Lemma decode_messages_spec addr len st : lo <= addr -> 0 <= len -> addr + len <= hi -> addr < 2 ^ 64 -> Inv st ->
  exists texts st', Inv st' /\
    decode_messages is_bigendian xlat_verbosity max_strlen t print_tgid crypto generic netfilter route selinux sock_diag family
      addr len st = Some (bracketed texts, st') /\
    all_shown hex (shows_msg NLMSG_ERROR_MAX_NESTING) (msg_walk addr len) texts.
Proof.
  intros Ha Hl Hh H64 Hst. destruct range as (Hl0 & Hh64 & H32). unfold decode_messages.
  apply (decode_seq_spec 16 NLMSG_HDRLEN _ nlmsg_len _ _ _ (fun a => mem a 16) hex _ Inv lo hi); try done; try lia.
  - intros a st' Ha' Hh' H'. apply fetch_ok; done || lia.
  - intros a n st' H1 H2 H3 H4. apply hex_ok; done || lia.
  - apply with_payload_ok.
  - intros h. apply NLA_ALIGN_range.
Qed.

End messages.

(** ** The family from what is kept for a socket *)

(** src/xlat/netlink_protocols.in; 17 is not used. *)
Definition netlink_protocols : xlat :=
  mk_xlat [mk_xd 0 (Some "NETLINK_ROUTE"%string); mk_xd 1 (Some "NETLINK_UNUSED"%string); mk_xd 2 (Some
   "NETLINK_USERSOCK"%string); mk_xd 3 (Some "NETLINK_FIREWALL"%string); mk_xd 4 (Some
   "NETLINK_SOCK_DIAG"%string); mk_xd 5 (Some "NETLINK_NFLOG"%string); mk_xd 6 (Some "NETLINK_XFRM"%string);
   mk_xd 7 (Some "NETLINK_SELINUX"%string); mk_xd 8 (Some "NETLINK_ISCSI"%string); mk_xd 9 (Some
   "NETLINK_AUDIT"%string); mk_xd 10 (Some "NETLINK_FIB_LOOKUP"%string); mk_xd 11 (Some
   "NETLINK_CONNECTOR"%string); mk_xd 12 (Some "NETLINK_NETFILTER"%string); mk_xd 13 (Some
   "NETLINK_IP6_FW"%string); mk_xd 14 (Some "NETLINK_DNRTMSG"%string); mk_xd 15 (Some
   "NETLINK_KOBJECT_UEVENT"%string); mk_xd 16 (Some "NETLINK_GENERIC"%string); xd0; mk_xd 18 (Some
   "NETLINK_SCSITRANSPORT"%string); mk_xd 19 (Some "NETLINK_ECRYPTFS"%string); mk_xd 20 (Some
   "NETLINK_RDMA"%string); mk_xd 21 (Some "NETLINK_CRYPTO"%string); mk_xd 22 (Some "NETLINK_SMC"%string)] XT_INDEXED.
(* ===== verification/Sockets.v ===== *)
(** * Names of sockets (src/socketutils.c, src/dyxlat.c)

    For a descriptor that is a socket strace asks the kernel, over a netlink
    socket of its own, what the socket is connected to, and keeps the answer in a
    cache.  The names of the generic netlink families are found in the same way.
    The answers are parsed in the buffer they are received in, which is static: a
    read outside of the message that is parsed would see what an earlier answer
    left there, or memory that is not part of the buffer.  Such a read is the
    result [Stuck] of the model. *)

From stdpp Require Import strings pretty.
From Stdlib Require Import Ascii.
From S2P Require Import Prelude Wait Util Xlat Filters Quote UCopy PrintStr Tcb PrintArray Nlattr Netlink.
Open Scope Z_scope.

(** ** Results and state *)

Inductive result (A : Type) := Done (a : A) | Stuck | NoFuel.
Arguments Done {A} a.
Arguments Stuck {A}.
Arguments NoFuel {A}.

#[export] Instance result_ret : MRet result := fun A a => Done a.
#[export] Instance result_bind : MBind result := fun A B f r =>
  match r with Done a => f a | Stuck => Stuck | NoFuel => NoFuel end.

(** What sendmsg and recvmsg on the netlink socket do; [Recv] has the bytes that
    were stored in the buffer. *)
Inductive sent := Sent | SendIntr | SendFail.
Inductive received := Recv (bytes : list Z) | RecvIntr | RecvFail.

Class NetlinkSocket (K : Type) := {
  k_socket : Z -> K -> bool * K;
  k_send : list Z -> K -> sent * K;
  k_recv : Z -> K -> received * K;
  k_close : K -> K }.

(** recvmsg stores no more than the buffer holds. *)
Class SocketLaws (K : Type) (NS : NetlinkSocket K) : Prop :=
  recv_fits : forall flags k b k', k_recv flags k = (Recv b, k') -> lenZ b <= 8192.

(** An entry of the cache: the inode and the details. *)
Definition cache_entry : Type := Z * option text.
Definition CACHE_SIZE : Z := 1024.
Definition CACHE_MASK : Z := CACHE_SIZE - 1.

(** [struct dyxlat]: values with the bytes of their names; the capacity of the
    array is left out. *)
Definition dyxlat : Type := list (Z * list Z).

Section state.
Context {K : Type}.
Record state := mk_state { cache : list cache_entry; families : option dyxlat; kern : K }.
Definition set_cache (c : list cache_entry) (s : state) : state := mk_state c (families s) (kern s).
Definition set_families (d : option dyxlat) (s : state) : state := mk_state (cache s) d (kern s).
Definition set_kern (k : K) (s : state) : state := mk_state (cache s) (families s) k.

Definition M (A : Type) : Type := state -> result (A * state).
#[export] Instance M_ret : MRet M := fun A a s => Done (a, s).
#[export] Instance M_bind : MBind M := fun A B f m s => '(a, s) ← m s; f a s.
Lemma decides_or a b P Q : decides a P -> decides b Q -> decides (orM a b) (P \/ Q).
Proof.
  intros Ha Hb c Hc. destruct (Ha c Hc) as (r & c' & E & Hc' & Hr). unfold orM. rewrite E. cbn [mbind option_bind].
  destruct r.
  - exists true, c'. split_and!; [done..|tauto].
  - destruct (Hb c' Hc') as (r & c'' & -> & Hc'' & Hr'). exists r, c''. split_and!; [done..|]. rewrite Hr'.
    split; [by right|]. intros [HP|]; [|done]. by apply Hr in HP.
Qed.

Lemma decides_fd fd set fdset : decides (retM (fdmatch pid fd set fdset)) (selected pid set fdset (Ofd fd)).
Proof. apply decides_ret, fdmatch_spec. Qed.

Lemma cstr_string p rest : ~ In 0 p -> cstr ((p ++ [0]) ++ rest) = p.
Proof.
  intros Hp. unfold cstr. replace (find_nul ((p ++ [0]) ++ rest)) with (Some (length p)).
  - rewrite <- app_assoc. apply take_app_length.
  - induction p as [|x p IH]; [done|]. cbn. destruct (Z.eqb_spec x 0) as [->|]; [by destruct Hp; left|].
    rewrite <- IH; [done|]. intros H. apply Hp. by right.
Qed.

Lemma decides_path a set fdset :
  0 <= a < 2 ^ 63 ->
  decides (upathmatch page_size narrow m a set) (exists p, names_path a p /\ selected pid set fdset (Opath p)).
Proof.
  intros Ha c [Hc Hs]. unfold upathmatch. destruct set as [l|].
  2: { exists false, c. split_and!; [done..|]. split; [done|]. by intros (p & _ & l & ? & _). }
  destruct (tracee_addr_is_invalid narrow a) eqn:Hv.
  { unfold umovestr. rewrite Hv. eexists _, c. split_and!; [done..|]. split; [done|].
    intros (p & [? _] & _). congruence. }
  pose proof (page_size_pos page_bits page_bits_ok).
  destruct (umovestr_spec page_bits page_bits_ok narrow m c a (PATH_MAX + 1) Hc Hs ltac:(lia) ltac:(done)
    ltac:(unfold PATH_MAX; lia) Hv) as (n & bytes & c' & -> & Hc' & Hs' & _ & Hres). cbn [mbind option_bind].
  eexists _, c'. split; [done|]. split; [done|]. unfold names_path.
  pose proof (scan_string page_bits m a (Z.to_nat (PATH_MAX + 1))) as Hscan.
  destruct (scan page_bits m a (Z.to_nat (PATH_MAX + 1))) as [[k|]|].
  - destruct Hscan as (p & -> & Hk & Hp0 & _ & Hpb). destruct Hres as (-> & l1 & rest & Hl1 & ->).
    unfold bytes_at in Hl1. replace (Z.to_nat (Z.of_nat k + 1)) with (S k) in Hl1 by lia.
    rewrite Hpb in Hl1. injection Hl1 as <-. rewrite cstr_string by done.
    replace (0 <? Z.of_nat k + 1) with true by lia. rewrite andb_true_l, pathmatch_elem. split.
    + intros Hp. exists p. split; [done|]. by exists l.
    + intros (p' & [_ [= <-]] & l' & [= <-] & Hp'). done.
  - destruct Hscan as (p & -> & _), Hres as (-> & _). split; [done|]. by intros (p' & [_ ?] & _).
  - subst n. rewrite Hscan. split; [done|]. by intros (p' & [_ ?] & _).
Qed.
Definition print_int_array_member (elem_size : Z) (e : list Z) : D St bool := PRINT_VAL_D (fs elem_size 0 e) ;; mret true.
Definition print_uint_array_member (elem_size : Z) (e : list Z) : D St bool := PRINT_VAL_U (fu elem_size 0 e) ;; mret true.
Definition print_xint_array_member (elem_size : Z) (e : list Z) : D St bool := PRINT_VAL_X (fu elem_size 0 e) ;; mret true.
Definition print_fd_array_member tcp (e : list Z) : D St bool := printfd tcp (fs 4 0 e) ;; mret true.

#[export] Instance print_int_array_member_value n e : IsValue (print_int_array_member n e). Proof. unfold print_int_array_member. apply _. Qed.
#[export] Instance print_uint_array_member_value n e : IsValue (print_uint_array_member n e). Proof. unfold print_uint_array_member. apply _. Qed.
#[export] Instance print_xint_array_member_value n e : IsValue (print_xint_array_member n e). Proof. unfold print_xint_array_member. apply _. Qed.
#[export] Instance print_fd_array_member_value tcp e : IsValue (print_fd_array_member tcp e). Proof. unfold print_fd_array_member. apply _. Qed.

Lemma print_array_value tcp a n sz f : 0 < sz -> 0 <= n -> (forall e, IsValue (f e)) -> IsValue (print_array tcp a n sz f).
Proof. intros Hs Hn Hf. apply print_array_ex_value; [done| |done|done]. intros g cur [= <-]. apply _. Qed.
Lemma print_array_ignore_syserror_value tcp a n sz f :
  0 < sz -> 0 <= n -> (forall e, IsValue (f e)) -> IsValue (print_array_ignore_syserror tcp a n sz f).
Proof. intros Hs Hn Hf. apply print_array_ex_value; [done| |done|done]. intros g cur [= <-]. apply _. Qed.
Lemma print_local_array_ex_value tcp b n sz f fl x d : 0 < sz -> 0 <= n -> (forall e, IsValue (f e)) ->
  IsValue (print_local_array_ex tcp b n sz f fl x d).
Proof. intros Hs Hn Hf. by apply print_array_ex_value. Qed.
End array_functions.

* [PROBLEM REQUIREMENTS]: Quote the records above exactly, from the first line through the line containing "apply (decode_seq_spec 16", and nothing more.

* [WRITTEN SOLUTION]:
Lemma decode_messages_spec addr len st : lo <= addr -> 0 <= len -> addr + len <= hi -> addr < 2 ^ 64 -> Inv st ->
  exists texts st', Inv st' /\
    decode_messages is_bigendian xlat_verbosity max_strlen t print_tgid crypto generic netfilter route selinux sock_diag family
      addr len st = Some (bracketed texts, st') /\
    all_shown hex (shows_msg NLMSG_ERROR_MAX_NESTING) (msg_walk addr len) texts.
Proof.
  intros Ha Hl Hh H64 Hst. destruct range as (Hl0 & Hh64 & H32). unfold decode_messages.
  apply (decode_seq_spec 16 NLMSG_HDRLEN _ nlmsg_len _ _ _ (fun a => mem a 16) hex _ Inv lo hi); try done; try lia.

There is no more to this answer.